Le tournant survient avec la Révolution. Le 4 août 1789, l’Assemblée nationale décide de nationaliser toutes les archives du royaume, qu’elles soient royales, seigneuriales ou ecclésiastiques. Dix jours plus tard, un avocat du nom d’Armand-Gaston Camus reçoit la charge d’« archiviste de la République », portée par une institution nouvelle : les Archives nationales, créées en 1790. Les feudistes, précurseurs du métier d’archiviste, perdent leur raison d’être puisque les droits féodaux sont abolis. Cependant, certains sont recyclés dans les nouveaux dépôts départementaux et ils continuent à structurer l’archivistique française.

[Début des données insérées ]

(* ===== verification/Analyzer.v ===== *)
(** The packet analyzer of [src/tools/net_analyzer/parsed_packet.cpp]: a captured frame is taken apart into its layers, each
    with a line of description.  The layers call each other through receivers connected to temporary accesses,
    so that a layer is the [handle_recv] of its protocol followed by the analyzer's own handler.
    The printing and the time of the capture are left out. *)

From Stdlib Require Import ZArith Lia String.
From stdpp Require Import base decidable list numbers.
From S2P Require Import Prelude Cursor Text Encap Ether2 Ip4 Arp.

(** * Protocol names *)

Inductive net_analyzer_prot : Type :=
  prot_ethernet2 | prot_arp | prot_ip4 | prot_udp | prot_tcp | prot_icmp | prot_dns | prot_mdns.
#[export] Instance net_analyzer_prot_eq_dec : EqDecision net_analyzer_prot.
Proof. solve_decision. Defined.
Inductive net_analyzer_parsed_status : Type := status_valid | status_corrupted | status_untested | status_unknown.

Definition net_analyzer_prot_to_str (prot : net_analyzer_prot) : list Z :=
  match prot with
  | prot_ethernet2 => str "ethernet2"
  | prot_arp => str "arp"
  | prot_ip4 => str "ip4"
  | prot_udp => str "udp"
  | prot_tcp => str "tcp"
  | prot_icmp => str "icmp"
  | prot_dns => str "dns"
  | prot_mdns => str "mdns"
  end.
Definition str_to_net_analyzer_prot (s : list Z) : option net_analyzer_prot :=
  if decide (s = str "ethernet2") then Some prot_ethernet2
  else if decide (s = str "arp") then Some prot_arp
  else if decide (s = str "ip4") then Some prot_ip4
  else if decide (s = str "udp") then Some prot_udp
  else if decide (s = str "tcp") then Some prot_tcp
  else if decide (s = str "icmp") then Some prot_icmp
  else if decide (s = str "dns") then Some prot_dns
  else if decide (s = str "mdns") then Some prot_mdns
  else None.

Record net_analyzer_parsed_prot := ParsedProt {
  parsed_status : net_analyzer_parsed_status; parsed_prot : option net_analyzer_prot; parsed_desc : list Z
}.

(** * The layers *)

Definition name_or (name : option (list Z)) (other : list Z) : list Z := default other name.

Definition ip4_desc (h : ip4_header) : list Z :=
  str "src: " ++ ip4_addr_to_str (src_addr h) ++ str ", dest: " ++ ip4_addr_to_str (dest_addr h) ++
  str ", prot: " ++ name_or (ip_prot_to_str (prot h)) (str "<unsupported>").
(** [my_recv_ip4::handle_recv]: the three protocols it knows are not looked into. *)
Definition recv_ip4 (data : ip4_header * list Z) : list net_analyzer_parsed_prot :=
  [ParsedProt status_valid (Some prot_ip4) (ip4_desc (fst data))].

(** [extract_from_network_order] of an address from the data of a vector, as text. *)
Definition ip4_text (v : list Z) : res (list Z) := '(a, _) ← run_extract extract_ip4_addr v; Ok (ip4_addr_to_str a).
Definition mac_text (v : list Z) : res (list Z) := '(a, _) ← run_extract extract_mac_addr v; Ok (mac_addr_to_str a).
Definition prot_addr_text (prot_type : Z) (v : list Z) : res (list Z) :=
  if prot_type =? ethertype_ip4 then ip4_text v else Ok (str "<unknown>").
Definition arp_desc (h : arp_header) : res (list Z) :=
  let desc := name_or (ethertype_to_str (prot_type h)) (str "<unsupported>") ++ str " -> " ++ str "mac" ++ str ", " in
  if arp_op h =? arp_op_request then
    t ← prot_addr_text (prot_type h) (target_prot_addr h); Ok (desc ++ str "request for " ++ t)
  else if arp_op h =? arp_op_reply then
    t ← prot_addr_text (prot_type h) (sender_prot_addr h);
    m ← mac_text (sender_hard_addr h);
    Ok (desc ++ str "reply: " ++ t ++ str " is " ++ m)
  else Ok (desc ++ str "<unsupported op>").
Definition recv_arp (data : arp_header) : res (list net_analyzer_parsed_prot) :=
  desc ← arp_desc data; Ok [ParsedProt status_valid (Some prot_arp) desc].

Definition ether2_desc (h : ethernet2_header) : list Z :=
  str "src: " ++ mac_addr_to_str (eth_src_addr h) ++ str ", dest: " ++ mac_addr_to_str (eth_dest_addr h) ++
  str ", ethertype: " ++ name_or (ethertype_to_str (eth_prot h)) (str "<unsupported>").
Definition recv_ether2 (data : ethernet2_header * list Z) : res (list net_analyzer_parsed_prot) :=
  let res := [ParsedProt status_valid (Some prot_ethernet2) (ether2_desc (fst data))] in
  if eth_prot (fst data) =? ethertype_arp then
    o ← arp_handle_recv None (snd data);
    match o with None => Ok res | Some h => r ← recv_arp h; Ok (res ++ r) end
  else if eth_prot (fst data) =? ethertype_ip4 then
    o ← ip4_handle_recv None None None (snd data);
    Ok (match o with None => res | Some d => res ++ recv_ip4 d end)
  else Ok res.

(** [parse_prots]. *)
Definition parse_prots (data : list Z) : res (list net_analyzer_parsed_prot) :=
  o ← ether2_handle_recv None None None data;
  match o with None => Ok [] | Some d => recv_ether2 d end.

(** * Lemmas *)

Lemma parse_ether2 h data : ethernet2_header_ok h → parse_prots (ethernet2_bytes h ++ data) = recv_ether2 (h, data).
Proof.
  intros Hh. unfold parse_prots.
  pose proof (ether2_recv_ok (Ether2Filters None None None ltac:(done) ltac:(done)) h data Hh) as E. cbn [ef_src ef_dest ef_type] in E.
  rewrite E. unfold ef_match. by rewrite bool_decide_true.
Qed.
Lemma recv_front_ip4 h data : ip4_header_ok h →
  ip4_handle_recv None None None (ip4_bytes h ++ data) = Ok (Some (clear_flags h, data)).
Proof.
  intros Hh. pose proof (ip4_recv_ok (Ip4Filters None None None ltac:(done) ltac:(done)) h data Hh) as E.
  cbn [if_src if_dest if_prot] in E. rewrite E. unfold ip4_match. by rewrite bool_decide_true.
Qed.
Lemma ip4_text_ok a : ip4_ok a → ip4_text (ip4_octets a) = Ok (ip4_addr_to_str a).
Proof. intros [Hl _]. destruct a as [[|? [|? [|? [|? [|]]]]]]; done. Qed.
Lemma mac_text_ok a : mac_ok a → mac_text (mac_octets a) = Ok (mac_addr_to_str a).
Proof. intros [Hl _]. destruct a as [[|? [|? [|? [|? [|? [|? [|]]]]]]]]; done. Qed.

(** * Properties *)

(** C38: a frame that the protocols of the repository sent is taken apart into the layers it has, in order, with the
    addresses and protocols of their headers in the descriptions: Ethernet alone for an unknown ethertype, Ethernet and
    IPv4 (whatever IPv4 carries), Ethernet and ARP with the pair that a reply claims or the address that a request asks for. *)
Theorem parse_prots_layers (h : ethernet2_header) (ip : ip4_header) (sm tm : mac_addr) (sip tip : ip4_addr) (data post : list Z) :
  ethernet2_header_ok h → ip4_header_ok ip → mac_ok sm → mac_ok tm → ip4_ok sip → ip4_ok tip →
  let eth := ParsedProt status_valid (Some prot_ethernet2) (ether2_desc h) in
  let arp op := ArpHeader 1 ethertype_ip4 6 4 op (mac_octets sm) (ip4_octets sip) (mac_octets tm) (ip4_octets tip) in
  (eth_prot h ≠ ethertype_arp → eth_prot h ≠ ethertype_ip4 → parse_prots (ethernet2_bytes h ++ data) = Ok [eth]) ∧
  (eth_prot h = ethertype_ip4 →
    parse_prots (ethernet2_bytes h ++ ip4_bytes ip ++ data) = Ok [eth; ParsedProt status_valid (Some prot_ip4) (ip4_desc ip)]) ∧
  (eth_prot h = ethertype_arp →
    parse_prots (ethernet2_bytes h ++ arp_bytes (arp arp_op_request) ++ post)
      = Ok [eth; ParsedProt status_valid (Some prot_arp) (str "ip4 -> mac, request for " ++ ip4_addr_to_str tip)] ∧
    parse_prots (ethernet2_bytes h ++ arp_bytes (arp arp_op_reply) ++ post)
      = Ok [eth; ParsedProt status_valid (Some prot_arp)
                   (str "ip4 -> mac, reply: " ++ ip4_addr_to_str sip ++ str " is " ++ mac_addr_to_str sm)]).
Proof.
  intros Hh Hip Hsm Htm Hsip Htip eth arp. rewrite !parse_ether2 by done. unfold recv_ether2. cbn [fst snd].
  split; [|split].
  - intros N1 N2. by rewrite (proj2 (Z.eqb_neq _ _) N1), (proj2 (Z.eqb_neq _ _) N2).
  - intros E. rewrite E. change (ethertype_ip4 =? ethertype_arp) with false. rewrite Z.eqb_refl. cbv iota.
    rewrite recv_front_ip4 by done. done.
  - intros E. rewrite E, Z.eqb_refl. cbv iota.
    assert (Ha : ∀ op, u16_ok op → arp_handle_recv None (arp_bytes (arp op) ++ post) = Ok (Some (arp op))).
    { intros op Hop. rewrite arp_recv_ok; [done|repeat split; (done || apply Hop)|].
      destruct Hsm as [H1 _], Htm as [H2 _], Hsip as [H3 _], Htip as [H4 _]. unfold arp_sizes_match. cbn.
      by rewrite H1, H2, H3, H4. }
    rewrite !Ha by done. cbn [mbind res_bind]. unfold recv_arp, arp_desc. split.
    + cbn [arp arp_op prot_type target_prot_addr]. unfold prot_addr_text. rewrite ip4_text_ok by done. done.
    + cbn [arp arp_op prot_type sender_prot_addr sender_hard_addr]. unfold prot_addr_text.
      rewrite ip4_text_ok, mac_text_ok by done. done.
Qed.
Definition eth_witness (t : Z) : ethernet2_header := Ethernet2Header (MacAddr [2; 0; 0; 0; 0; 1]) mac_addr_broadcast t.
Lemma eth_witness_ok t : u16_ok t → ethernet2_header_ok (eth_witness t).
Proof. intros Ht. split_and!; (exact Ht || by repeat constructor). Qed.
Lemma parse_prots_layers_witness :
  parse_prots (ethernet2_bytes (eth_witness ethertype_ip4) ++ ip4_bytes ip4_witness ++ [1; 2])
  = Ok [ParsedProt status_valid (Some prot_ethernet2) (str "src: 02:00:00:00:00:01, dest: ff:ff:ff:ff:ff:ff, ethertype: ip4");
        ParsedProt status_valid (Some prot_ip4) (str "src: 10.0.0.1, dest: 10.0.0.2, prot: udp")].
Proof.
  apply (parse_prots_layers (eth_witness ethertype_ip4) ip4_witness mac_addr_broadcast mac_addr_empty ip4_addr_empty
    ip4_addr_empty [1; 2] []); [by apply eth_witness_ok|apply ip4_witness_ok|by repeat constructor..|reflexivity].
Defined.

(** The analyzer trusts the lengths of what it captures: a frame shorter than the Ethernet header, or shorter than
    the IPv4 header that its ethertype announces, is read past its end; so is an ARP message about IPv4 whose
    addresses are announced shorter than 4 bytes, although it is complete. *)
Theorem parse_prots_short (frame : list Z) (h : ethernet2_header) (data : list Z) (a : arp_header) (post : list Z) :
  (length frame < 14)%nat → ethernet2_header_ok h → (length data < 20)%nat →
  arp_header_ok a → arp_sizes_match a → prot_type a = ethertype_ip4 → prot_addr_sz a < 4 →
  arp_op a = arp_op_request ∨ arp_op a = arp_op_reply →
  parse_prots frame = Fault OutOfBounds ∧
  (eth_prot h = ethertype_ip4 → parse_prots (ethernet2_bytes h ++ data) = Fault OutOfBounds) ∧
  (eth_prot h = ethertype_arp → parse_prots (ethernet2_bytes h ++ arp_bytes a ++ post) = Fault OutOfBounds).
Proof.
  intros Hf Hh Hd Ha Hm Ht Hs Hop. rewrite !parse_ether2 by done. unfold recv_ether2. cbn [fst snd]. split; [|split].
  - unfold parse_prots. by rewrite ether2_recv_short.
  - intros E. rewrite E. change (ethertype_ip4 =? ethertype_arp) with false. rewrite Z.eqb_refl. cbv iota.
    by rewrite ip4_recv_short.
  - intros E. rewrite E, Z.eqb_refl. cbv iota. rewrite arp_recv_ok by done. rewrite decide_True by exact I. cbn [mbind res_bind].
    assert (Hx : ∀ v, Z.of_nat (length v) = prot_addr_sz a → ip4_text v = Fault OutOfBounds).
    { intros v Hv. destruct v as [|? [|? [|? [|]]]]; cbn [length] in Hv; (lia || done). }
    destruct Hm as (_ & H1 & _ & H2). unfold recv_arp, arp_desc, prot_addr_text. rewrite Ht.
    destruct Hop as [-> | ->]; cbn [Z.eqb]; rewrite !Hx by done; done.
Qed.
Definition short_arp : arp_header := ArpHeader 1 ethertype_ip4 6 2 arp_op_request [2; 0; 0; 0; 0; 1] [10; 0] [0; 0; 0; 0; 0; 0] [10; 1].
Lemma parse_prots_short_witness :
  parse_prots [1; 2; 3] = Fault OutOfBounds ∧
  (ethertype_arp = ethertype_ip4 → parse_prots (ethernet2_bytes (eth_witness ethertype_arp) ++ [7]) = Fault OutOfBounds) ∧
  (ethertype_arp = ethertype_arp → parse_prots (ethernet2_bytes (eth_witness ethertype_arp) ++ arp_bytes short_arp ++ []) = Fault OutOfBounds).
Proof.
  apply (parse_prots_short [1; 2; 3] (eth_witness ethertype_arp) [7] short_arp []);
    solve [simpl; lia|by apply eth_witness_ok|by repeat constructor|done|by left].
Defined.

(** The names of the protocols are read back. *)
Lemma net_analyzer_prot_names p : str_to_net_analyzer_prot (net_analyzer_prot_to_str p) = Some p.
Proof. by destruct p. Qed.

Si le XVIIIe siècle n’invente donc pas à proprement parler l’archivistique, puisque les pratiques de classement et de conservation existaient bien avant lui, il lui donne, pour la première fois, un corpus écrit, une méthode à discuter et l’esquisse d’une identité professionnelle. Le classement méthodique qu’il popularise, le souci sanitaire des dépôts, voire certains réflexes de restauration : tout cela préfigure des pratiques qui vont structurer progressivement le métier.
Quelques sources et liens utiles
DELSALLE (Paul), Une histoire de l’archivistique, Sainte-Foy, Presses de l’Université du Québec, 1998, 259 p.
CŒURÉ (Sophie), DUCLERT (Vincent), Les archives, Paris, La Découverte, 2011, 2e éd., 126 p.
DUCHEIN (Michel), « La profession d’archiviste entre le passé et l’avenir », La Gazette des archives, Études d’archivistique 1957-1992, 1992, p. 189-201.
BÉCHU (Philippe), « Un feudiste et ses clients à la veille de la Révolution », Plaisir d’archives, recueil de travaux offerts à Danièle Neirinck, Mayenne, 1997, p. 191-234.